In Houston, we lift each other up. We might be a scenic painter, a props person, and a photographer, all at once. We wear many hats, and that’s what sets this city apart.

Katie Creeggan-Ríos

But the work continues long after the festival ends. The society co-founded the Houston Media Conference and now hosts a monthly local filmmaker showcase at River Oaks Theatre, providing Houston artists with steady opportunities to screen their work and connect. 

“We started the monthly showcase because so many locals asked where they could show their films,” she said. “We realized it couldn’t just happen once a year. It had to be constant.”

That sense of continuity is also central to Autumn Johnson’s curatorial vision. As a Marketing Associate and curator for this year’s festival, Johnson brings a fresh perspective through her short film block, What Color Is the Soil?: Reclaiming Home Through the Arts. The program showcases short films that explore the intersection of culture, identity, and land, and how art can serve as a tool for resistance and renewal.
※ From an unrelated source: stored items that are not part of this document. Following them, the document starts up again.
(* ===== verification/RouteModel.v ===== *)
(** * The routing engine: data model

    The compiled plan of [core-config] ([RouteMatcher], [RouteAction], [RouteStep],
    [RoutePlan] of runtime_plan.rs), the flow metadata and the decisions of
    [core-route/src/engine.rs], the text descriptions of rules, and the classes that
    stand for what the engine calls: the pattern libraries ([idna], [regex],
    [fancy_regex], [globset], [aho_corasick], the text form of [ipnet]) and the interface
    of the rule-set index of [core-ruleset]. *)

From stdpp Require Import base list gmap strings numbers option pretty.
From S2P Require Import Prelude Text Net.

(** ** Third-party pattern libraries *)

Class RouteLib `{IpNetLib} := {
  (** [idna::domain_to_ascii] *)
  domain_to_ascii : string -> option string;
  (** [regex]: case-insensitive builder, plain [Regex::new], [is_match] *)
  Regex : Type;
  regex_build_ci : string -> option Regex;
  regex_new : string -> option Regex;
  regex_is_match : Regex -> string -> bool;
  (** [fancy_regex] as configured by [compile_mihomo_domain_regex]; [is_match] may fail *)
  FancyRegex : Type;
  compile_mihomo_domain_regex : string -> option FancyRegex;
  fancy_is_match : FancyRegex -> string -> option bool;
  (** [globset], case-insensitive *)
  GlobMatcher : Type;
  glob_build : string -> option GlobMatcher;
  glob_is_match : GlobMatcher -> string -> bool;
  (** [str::parse::<IpNet>] *)
  parse_ipnet : string -> option IpNet;
  (** [aho_corasick] with [ascii_case_insensitive]: the pattern ids of all overlapping matches *)
  AhoCorasick : Type;
  ac_build : list string -> option AhoCorasick;
  find_overlapping : AhoCorasick -> string -> list nat;
  find_overlapping_spec : forall patterns ac text id,
    ac_build patterns = Some ac ->
    id ∈ find_overlapping ac text <->
    exists p, patterns !! id = Some p /\ str_contains (to_ascii_lowercase text) (to_ascii_lowercase p) = true
}.

(** ** The plan *)

Inductive RouteMatcher : Type :=
| MAny | MHome | MCn | MAds
| MService (name : string)
| MDomain (d : string) | MSuffix (s : string) | MKeyword (k : string)
| MDomainRegex (p : string) | MDomainWildcard (p : string)
| MGeoSite (code : string)
| MCidr (c : string) | MSrcCidr (c : string)
| MIpSuffix (s : string) | MSrcIpSuffix (s : string)
| MGeoIp (code : string) | MSrcGeoIp (code : string)
| MIpAsn (asn : Z) | MSrcIpAsn (asn : Z)
| MPort (p : Z) | MPortRange (lo hi : Z)
| MSrcPort (p : Z) | MSrcPortRange (lo hi : Z)
| MInPort (p : Z) | MInPortRange (lo hi : Z)
| MNetwork (n : string) | MDscp (d : Z)
| MInUser (u : string) | MInName (n : string) | MInType (t : string)
| MUid (u : Z) | MRematchName (n : string)
| MProcess (p : string) | MProcessPath (p : string)
| MProcessRegex (p : string) | MProcessPathRegex (p : string)
| MProcessWildcard (p : string) | MProcessPathWildcard (p : string)
| MSet (name : string) | MSrcSet (name : string)
| MProto (name : string)
| MAnd (parts : list RouteMatcher) | MOr (parts : list RouteMatcher)
| MNot (part : RouteMatcher) | MNoResolve (part : RouteMatcher).

Inductive RouteAction : Type :=
| ADirect | ABlock | AGroup (g : string) | APass | APassRule | ASubRule (name : string).

Record RouteRuleOptions : Type := mkOptions { no_resolve : bool; no_log : bool; no_track : bool }.

Record RouteStep : Type := mkStep {
  rs_matcher : RouteMatcher; rs_action : RouteAction; rs_source : string; rs_options : RouteRuleOptions
}.

(** [sub_rules] is a [BTreeMap]: the list of its entries in key order.  The fields
    [preset], [final] and [sets] are not read by the engine. *)
Record RoutePlan : Type := mkPlan {
  rp_steps : list RouteStep; rp_sub_rules : list (string * list RouteStep)
}.

(** [sub_rules.get(name)] *)
Fixpoint sub_rule (rules : list (string * list RouteStep)) (name : string) : option (list RouteStep) :=
  match rules with
  | [] => None
  | (k, steps) :: rules' => if String.eqb k name then Some steps else sub_rule rules' name
  end.

(** ** Flows and decisions *)

Inductive NetworkKind : Type := NkTcp | NkUdp.
Definition network_str (n : NetworkKind) : string := match n with NkTcp => "tcp" | NkUdp => "udp" end.

(** [sniff::L7Proto] *)
Inductive L7Proto : Type := Stun | Dtls | Quic | Tls | Sni (host : string) | Http | OtherProto.
Definition is_webrtc (p : L7Proto) : bool := match p with Stun | Dtls | Quic => true | _ => false end.

Definition proto_name_matches (name : string) (p : L7Proto) : bool :=
  let n := to_ascii_lowercase name in
  if String.eqb n "stun" then match p with Stun => true | _ => false end
  else if String.eqb n "dtls" then match p with Dtls => true | _ => false end
  else if String.eqb n "quic" then match p with Quic => true | _ => false end
  else if String.eqb n "tls" || String.eqb n "ssl" then match p with Tls | Sni _ => true | _ => false end
  else if String.eqb n "http" then match p with Http => true | _ => false end
  else if String.eqb n "sni" then match p with Sni _ => true | _ => false end
  else if String.eqb n "webrtc" || String.eqb n "rtc" then is_webrtc p
  else if String.eqb n "any" then match p with OtherProto => false | _ => true end
  else false.

Record RulesetInterfaceAddress `{IpNetLib} : Type := mkIfaceAddr {
  ia_interface_type : Z; ia_address : IpNet; ia_is_own : bool
}.
Arguments mkIfaceAddr {_}.

Record FlowRulesetMetadata `{IpNetLib} : Type := mkFlowMeta {
  source_ip : option IpAddr; source_port : option Z; inbound_port : option Z;
  inbound_type : option string; inbound_user : option string; inbound_name : option string;
  uid : option Z; dscp : option Z;
  source_geoip : list string; destination_geoip : list string; destination_geosite : list string;
  source_asn : option Z; destination_asn : option Z; rematch_names : list string;
  query_type : option Z; process_path : option string; package_names : list string;
  wifi_ssid : option string; wifi_bssid : option string; network_type : option Z;
  network_is_expensive : option bool; network_is_constrained : option bool;
  network_interface_addresses : list RulesetInterfaceAddress; default_interface_addresses : list IpNet
}.
Arguments mkFlowMeta {_}.

Definition FlowMeta_default `{IpNetLib} : FlowRulesetMetadata :=
  mkFlowMeta None None None None None None None None [] [] [] None None [] None None [] None None
             None None None [] [].

Record FlowContext `{IpNetLib} : Type := mkFlow {
  fc_host : string; fc_ip : option IpAddr; fc_port : Z; fc_network : NetworkKind;
  fc_process : option string; fc_ruleset : FlowRulesetMetadata; fc_protocol : option L7Proto
}.
Arguments mkFlow {_}.
Section pure_walk.
  Context {R S : Type} (rules : list (string * list RouteStep)) (P : RouteStep -> Prop) (I : S -> Prop).
  Context (probe : RouteStep -> S -> verdict R * S) (judge : RouteStep -> verdict R) (result : option nat -> RouteStep -> R).
  Hypothesis probe_pure : forall step i, P step -> I i -> exists i', probe step i = (judge step, i') /\ I i'.
  Hypothesis branches_P : branches_in P rules.

Lemma walk_loop_pure call (pcall : list RouteStep -> unit -> StepFlow R * unit) disabled depth steps index i :
  (forall branch i, (forall s, s ∈ branch -> P s) -> I i -> exists i', call branch i = ((pcall branch tt).1, i') /\ I i') ->
  (forall s, s ∈ steps -> P s) -> I i ->
  exists i', walk_loop rules probe result call disabled depth steps index i
             = ((walk_loop rules (pure_probe judge) result pcall disabled depth steps index tt).1, i') /\ I i'.
Proof using probe_pure branches_P.
  intros Hcall. revert index i. induction steps as [|s steps IH]; intros index i HP HI; [by exists i|].
  assert (Hrest : forall i, I i -> exists i', walk_loop rules probe result call disabled depth steps (Datatypes.S index) i
      = ((walk_loop rules (pure_probe judge) result pcall disabled depth steps (Datatypes.S index) tt).1, i') /\ I i').
  { intros i' HI'. apply IH; [|done]. intros s' Hs'. apply HP. by right. }
  cbn [walk_loop]. destruct (is_disabled disabled index); [by apply Hrest|].
  destruct (probe_pure s i ltac:(apply HP; left) HI) as (i1 & E1 & HI1). rewrite E1. unfold pure_probe at 1.
  destruct (judge s) as [| |r]; [by apply Hrest| |by exists i1].
  destruct (rs_action s) as [| | | | |name]; try (by exists i1); try (by apply Hrest).
  - destruct (0 <? depth)%nat; [by exists i1|by apply Hrest].
  - destruct (sub_rule rules name) as [branch|] eqn:Eb; [|by apply Hrest].
    destruct (Hcall branch i1) as (i2 & E2 & HI2); [|done|].
    { intros s' Hs'. apply (branches_P (name, branch)); [by apply sub_rule_elem|done]. }
    rewrite E2. destruct (pcall branch tt) as [[r| |] []]; cbn [fst]; [by exists i2| |by apply Hrest].
    destruct (depth =? 0)%nat; [by apply Hrest|by exists i2].
Qed.

Lemma walk_pure fuel steps disabled depth i :
  (forall s, s ∈ steps -> P s) -> I i ->
  exists i', walk rules probe result fuel steps disabled depth i
             = (pwalk rules judge result fuel steps disabled depth, i') /\ I i'.
Proof using probe_pure branches_P.
  unfold pwalk. revert steps disabled depth i. induction fuel as [|fuel IH]; intros steps disabled depth i HP HI; cbn [walk].
  - by exists i.
  - destruct (length rules <? depth)%nat; [by exists i|]. apply walk_loop_pure; [|done|done].
    intros branch i' Hb Hi'. by apply IH.
Qed.
End pure_walk.

(** ** Ordered evaluation, as a relation without a depth bound *)

Section eval.
  Context {R : Type} (rules : list (string * list RouteStep)) (judge : RouteStep -> verdict R) (result : option nat -> RouteStep -> R).

(** [route_eval main disabled index steps flow]: evaluating [steps], numbered from
    [index], in the main list or in a branch, ends with [flow]. *)
Inductive route_eval : bool -> option (list bool) -> nat -> list RouteStep -> StepFlow R -> Prop :=
| ev_nil main dis n : route_eval main dis n [] SfExhausted
| ev_disabled main dis n s l f :
    is_disabled dis n = true -> route_eval main dis (S n) l f -> route_eval main dis n (s :: l) f
| ev_skip main dis n s l f :
    is_disabled dis n = false -> judge s = VSkip -> route_eval main dis (S n) l f -> route_eval main dis n (s :: l) f
| ev_stop main dis n s l r :
    is_disabled dis n = false -> judge s = VStop r -> route_eval main dis n (s :: l) (SfResult r)
| ev_final main dis n s l :
    is_disabled dis n = false -> judge s = VHit ->
    match rs_action s with ADirect | ABlock | AGroup _ => True | _ => False end ->
    route_eval main dis n (s :: l) (SfResult (result (hit_index dis n) s))
| ev_pass_rule main dis n s l f :
    is_disabled dis n = false -> judge s = VHit -> rs_action s = APassRule ->
    route_eval main dis (S n) l f -> route_eval main dis n (s :: l) f
| ev_pass_main dis n s l f :
    is_disabled dis n = false -> judge s = VHit -> rs_action s = APass ->
    route_eval true dis (S n) l f -> route_eval true dis n (s :: l) f
| ev_pass_branch dis n s l :
    is_disabled dis n = false -> judge s = VHit -> rs_action s = APass ->
    route_eval false dis n (s :: l) SfContinueMain
| ev_unknown main dis n s l f name :
    is_disabled dis n = false -> judge s = VHit -> rs_action s = ASubRule name -> sub_rule rules name = None ->
    route_eval main dis (S n) l f -> route_eval main dis n (s :: l) f
| ev_branch_result main dis n s l name branch r :
    is_disabled dis n = false -> judge s = VHit -> rs_action s = ASubRule name -> sub_rule rules name = Some branch ->
    route_eval false None 0 branch (SfResult r) -> route_eval main dis n (s :: l) (SfResult r)
| ev_branch_exhausted main dis n s l name branch f :
    is_disabled dis n = false -> judge s = VHit -> rs_action s = ASubRule name -> sub_rule rules name = Some branch ->
    route_eval false None 0 branch SfExhausted -> route_eval main dis (S n) l f -> route_eval main dis n (s :: l) f
| ev_branch_pass_main dis n s l name branch f :
    is_disabled dis n = false -> judge s = VHit -> rs_action s = ASubRule name -> sub_rule rules name = Some branch ->
    route_eval false None 0 branch SfContinueMain -> route_eval true dis (S n) l f -> route_eval true dis n (s :: l) f
| ev_branch_pass_branch dis n s l name branch :
    is_disabled dis n = false -> judge s = VHit -> rs_action s = ASubRule name -> sub_rule rules name = Some branch ->
    route_eval false None 0 branch SfContinueMain -> route_eval false dis n (s :: l) SfContinueMain.

Lemma route_eval_det main dis n l f : route_eval main dis n l f -> forall f', route_eval main dis n l f' -> f' = f.
Proof.
  induction 1; intros f' Hf'; inversion Hf'; subst;
    repeat match goal with
    | E : rs_action ?s = _, H : match rs_action ?s with _ => _ end |- _ => rewrite E in H; contradiction
    | E : ?x = ?y, E' : ?x = ?z |- _ => assert (y = z) by congruence; clear E'; simplify_eq
    | IH : forall f', route_eval _ _ _ ?b f' -> f' = _, Hb : route_eval _ _ _ ?b _ |- _ =>
      apply IH in Hb; first [discriminate Hb | injection Hb as ->]
    end; try done; eauto.
Qed.

Lemma walk_loop_eval (pcall : list RouteStep -> unit -> StepFlow R * unit) dis depth l n :
  (forall name branch, name ∈ targets l -> sub_rule rules name = Some branch ->
     route_eval false None 0 branch (pcall branch tt).1) ->
  route_eval (depth =? 0)%nat dis n l (walk_loop rules (pure_probe judge) result pcall dis depth l n tt).1.
Proof.
  revert n. induction l as [|s l IH]; intros n Hcall; [constructor|].
  assert (Hrest : forall n, route_eval (depth =? 0)%nat dis n l (walk_loop rules (pure_probe judge) result pcall dis depth l n tt).1).
  { intros n'. apply IH. intros name branch Hin. apply Hcall. unfold targets. cbn.
    by destruct (rs_action s); try (right). }
  cbn [walk_loop]. destruct (is_disabled dis n) eqn:Ed; [by apply ev_disabled|].
  unfold pure_probe at 1. destruct (judge s) as [| |r] eqn:Ej; [by apply ev_skip| |by apply ev_stop].
  destruct (rs_action s) as [| | | | |name] eqn:Ea; cbn [fst]; try (apply ev_final; [done|done|by rewrite Ea]).
  - destruct (Nat.eqb_spec depth 0) as [E0|E0]; destruct (Nat.ltb_spec 0 depth) as [E1|E1]; try lia.
    + by apply ev_pass_main.
    + by apply ev_pass_branch.
  - by apply ev_pass_rule.
  - destruct (sub_rule rules name) as [branch|] eqn:Eb; [|by eapply ev_unknown].
    assert (Hb : route_eval false None 0 branch (pcall branch tt).1).
    { apply (Hcall name); [|done]. unfold targets. cbn. rewrite Ea. left. }
    destruct (pcall branch tt) as [[r| |] []]; cbn [fst] in *.
    + by eapply ev_branch_result.
    + destruct (depth =? 0)%nat; [by eapply ev_branch_pass_main|by eapply ev_branch_pass_branch].
    + by eapply ev_branch_exhausted.
Qed.

(** The names on the call chain are distinct, so the depth guard never fires. *)
Lemma pwalk_eval (chain : gset string) fuel steps dis depth :
  acyclic rules -> size chain = depth -> chain ⊆ (list_to_set rules.*1 : gset string) ->
  (fuel + depth = S (length rules))%nat ->
  (forall v t, v ∈ chain -> t ∈ targets steps -> tc (edge rules) v t) ->
  route_eval (depth =? 0)%nat dis 0 steps (pwalk rules judge result fuel steps dis depth).
Proof.
  intros Hac. revert chain steps dis depth. induction fuel as [|fuel IH]; intros chain steps dis depth Hsize Hsub Hfuel Hreach.
  - apply subseteq_size in Hsub. pose proof (size_names rules). lia.
  - unfold pwalk. cbn [walk]. destruct (Nat.ltb_spec (length rules) depth); [lia|].
    apply walk_loop_eval. intros name branch Hin Hb.
    assert (Hnew : name ∉ chain) by (intros Hc; apply (Hac name), Hreach; done).
    apply (IH ({[name]} ∪ chain) branch None (S depth)); [|pose proof (sub_rule_name rules name branch Hb); set_solver|lia|].
    + rewrite size_union, size_singleton by set_solver. lia.
    + intros v t Hv Ht. assert (He : edge rules name t) by (by exists branch).
      apply elem_of_union in Hv as [->%elem_of_singleton|Hv]; [by apply tc_once|]. eapply tc_r; [by apply Hreach|done].
Qed.
End eval.

(** ** First-match semantics of an engine *)

Section first_match.
Context `{IpNetLib, !RouteLib, !RulesetIndexApi, NetText, StrCase}.

(** Runtime switches applied one after the other *)
Definition toggles (e : RouteEngine) (ops : list (nat * bool)) : RouteEngine :=
  foldl (fun e op => (set_rule_disabled e op.1 op.2).2) e ops.

(** A rule applies when its text matches the flow, as far as the flow is known. *)
Definition text_judge (e : RouteEngine) (c : FlowContext) (step : RouteStep) : verdict DetailedRouteDecision :=
  let i := MatchInput_new c in
  let env := mkEnv (re_extra_cidrs e) (re_rulesets e) PreparedMatchers_default in
  if decide (direct_state env true (is_some (mi_resolved_ip i) || no_resolve (rs_options step)) (rs_matcher step) i = Matched)
  then VHit else VSkip.

(** What [new]/[with_rulesets] establish and the switches keep *)
Definition engine_ok (plan : RoutePlan) (e : RouteEngine) : Prop :=
  re_plan e = plan /\ compile plan = Ok (re_prepared e) /\ length (re_disabled e) = length (rp_steps plan).

Lemma RouteEngine_with_ok plan rulesets e : RouteEngine_with plan rulesets = Ok e -> engine_ok plan e.
Proof.
  unfold RouteEngine_with. intros (p & Hp & He)%bind_Ok. injection He as <-.
  split; [done|]. split; [done|]. cbn. apply length_replicate.
Qed.

Lemma toggles_ok plan e ops :
  engine_ok plan e ->
  engine_ok plan (toggles e ops) /\ re_prepared (toggles e ops) = re_prepared e
  /\ re_rulesets (toggles e ops) = re_rulesets e /\ re_extra_cidrs (toggles e ops) = re_extra_cidrs e.
Proof.
  unfold toggles. revert e. induction ops as [|[k b] ops IH]; intros e He; [done|]. cbn [foldl].
  unfold set_rule_disabled. cbn [fst snd]. destruct (length _ <=? k)%nat; [by apply IH|]. cbn [snd].
  destruct He as (E1 & E2 & E3).
  destruct (IH (mkEngine (re_plan e) (re_extra_cidrs e) (re_rulesets e) (re_prepared e) (<[k := b]> (re_disabled e)))) as (I1 & I2 & I3 & I4);
    [|done]. split; [done|]. split; [done|]. cbn. by rewrite length_insert.
Qed.

Lemma in_plan_branches plan : branches_in (in_plan plan) (rp_sub_rules plan).
Proof. intros e s He Hs. right. by exists e. Qed.

(** Evaluation of the engine's main list is the cache-free walk. *)
Lemma evaluate_pwalk plan e c :
  engine_ok plan e ->
  let i := MatchInput_new c in
  let dr := is_some (mi_resolved_ip i) in
  (evaluate_steps e (rp_steps plan) i true dr (Some (re_disabled e)) 0).1
  = pwalk (rp_sub_rules plan)
      (fun s => if decide (pure_state (engine_env e) true (dr || no_resolve (rs_options s)) (rs_matcher s) i = Matched)
                then VHit else VSkip)
      detailed_hit (S (length (rp_sub_rules plan))) (rp_steps plan) (Some (re_disabled e)) 0.
Proof.
  intros (E1 & _) i dr. unfold evaluate_steps. rewrite E1, Nat.sub_0_r.
  destruct (walk_pure (rp_sub_rules plan) (in_plan plan)
    (fun i' => cache_ok (re_prepared e) i' /\ uncached i' = uncached i) (evaluate_probe e true dr)
    (fun s => if decide (pure_state (engine_env e) true (dr || no_resolve (rs_options s)) (rs_matcher s) i = Matched) then VHit else VSkip)
    detailed_hit) with (fuel := S (length (rp_sub_rules plan))) (steps := rp_steps plan)
    (disabled := Some (re_disabled e)) (depth := 0%nat) (i := i) as (i' & E & _).
  - intros step i1 _ [Hc Hu]. unfold evaluate_probe, step_matches.
    destruct (step_match_state_pure (engine_env e) true (rs_matcher step) (dr || no_resolve (rs_options step)) i1 Hc) as (Es & Hc' & Hu').
    destruct (step_match_state _ _ _ _ i1) as [s i2]. cbn in *. subst s. exists i2. split; [|split; [done|congruence]].
    rewrite (pure_state_uncached _ _ _ _ i i1 Hu). f_equal. by case_bool_decide; case_decide.
  - apply in_plan_branches.
  - intros s Hs. by left.
  - split; [apply cache_ok_new|done].
  - by rewrite E.
Qed.

Lemma pwalk_ext {R} rules (P : RouteStep -> Prop) (j j' : RouteStep -> verdict R) result fuel steps dis depth :
  (forall s, P s -> j s = j' s) -> branches_in P rules -> (forall s, s ∈ steps -> P s) ->
  pwalk rules j result fuel steps dis depth = pwalk rules j' result fuel steps dis depth.
Proof.
  intros Hj Hb Hs. unfold pwalk at 1.
  destruct (walk_pure rules P (fun _ : unit => True) (pure_probe j) j' result) with (fuel := fuel) (steps := steps)
    (disabled := dis) (depth := depth) (i := tt) as (i' & E & _); try done.
  - intros step [] Hp _. exists tt. unfold pure_probe. by rewrite Hj.
  - by rewrite E.
Qed.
Participating host venues throughout the city include DeLUXE Theater in Fifth Ward, River Oaks Theater,  Museum of Fine Arts, Houston, the newly opened Susan and Fayez Sarofim Hall at Rice University, The Menil Collection, and Aurora Picture Show now in Second Ward. Courtesy: Houston Cinema Arts Society

“In this politically and socially tense moment, I wanted to explore how our relationship to home influences what we create,” Johnson said. “Houston is a place where people come, leave, and return. I wanted to show how that cycle shapes our art.”

This year’s festival features over 50 events, workshops, short film blocks, live music, an arts market, and a photography exhibition, including poet and cultural worker KB Brookins, who will lead the Freedom House Workshop in collaboration with the ACLU of Texas. The session invites participants to map their activism as a “house,” using art as the foundation of each room.

Johnson’s programming also highlights the work of Black filmmakers whose films push against the boundaries of conventional storytelling. Among them are Kahlil Joseph’s Black News: Terms and Conditions, and Brittany Shine’s Seeds, both of which examine culture, identity, and media through distinctly Black perspectives.

She started as a programming assistant last year, Johnson said the festival’s openness to emerging voices mirrors the community it serves. 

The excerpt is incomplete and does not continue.